Task requirements: Word for word, set down the entries that follow.
Start of Material to process
(** ** [move] *)





(** ** [snippet] *)

(** [zip_longest] over [n] references to one iterator of [l]: the items of
    [l] in tuples of [n], the last one filled up with [None]. [cur] is the
    tuple being filled and [room] what it still takes. *)
Fixpoint grouper_go {A} (n : nat) (l : list A) (cur : list (option A))
    (room : nat) : list (list (option A)) :=
  match l with
  | [] =>
      match cur with
      | [] => []
      | _ :: _ => [(cur ++ replicate room None)%list]
      end
  | x :: l' =>
      match room with
      | O => cur :: grouper_go n l' [Some x] (pred n)
      | S room' => grouper_go n l' (cur ++ [Some x])%list room'
      end
  end.

Definition grouper {A} (n : nat) (l : list A) : list (list (option A)) :=
  grouper_go n l [] n.

(** [sorted(d)] for a [dict] with string keys: its keys in the order of
    [str]. *)
Definition sorted_keys (d : gmap string string) : list string :=
  merge_sort String.le (elements (dom d)).

(** An embed with an author, as the listing builds it. *)
Record ListingEmbed := {
  le_author_name : string;
  le_author_icon : string;
  le_color : colour;
  le_description : string;
  le_footer : option string }.

(** What [snippet] sends. *)
Inductive Reply :=
  | ReplyNotFound (word : string) (possibilities : gset string) (kind : string)
  | ReplyText (text : string)
  | ReplyEmbed (e : ListingEmbed)
  | ReplyPages (embeds : list ListingEmbed).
End of Material to process
Solution:
(** ** [move] *)





(** ** [snippet] *)

(** [zip_longest] over [n] references to one iterator of [l]: the items of
    [l] in tuples of [n], the last one filled up with [None]. [cur] is the
    tuple being filled and [room] what it still takes. *)
Fixpoint grouper_go {A} (n : nat) (l : list A) (cur : list (option A))
    (room : nat) : list (list (option A)) :=
  match l with
  | [] =>
      match cur with
      | [] => []
      | _ :: _ => [(cur ++ replicate room None)%list]
      end
  | x :: l' =>
      match room with
      | O => cur :: grouper_go n l' [Some x] (pred n)
      | S room' => grouper_go n l' (cur ++ [Some x])%list room'
      end
  end.

Definition grouper {A} (n : nat) (l : list A) : list (list (option A)) :=
  grouper_go n l [] n.

(** [sorted(d)] for a [dict] with string keys: its keys in the order of
    [str]. *)
Definition sorted_keys (d : gmap string string) : list string :=
  merge_sort String.le (elements (dom d)).

(** An embed with an author, as the listing builds it. *)
Record ListingEmbed := {
  le_author_name : string;
  le_author_icon : string;
  le_color : colour;
  le_description : string;
  le_footer : option string }.

(** What [snippet] sends. *)
Inductive Reply :=
  | ReplyNotFound (word : string) (possibilities : gset string) (kind : string)
  | ReplyText (text : string)
  | ReplyEmbed (e : ListingEmbed)
  | ReplyPages (embeds : list ListingEmbed).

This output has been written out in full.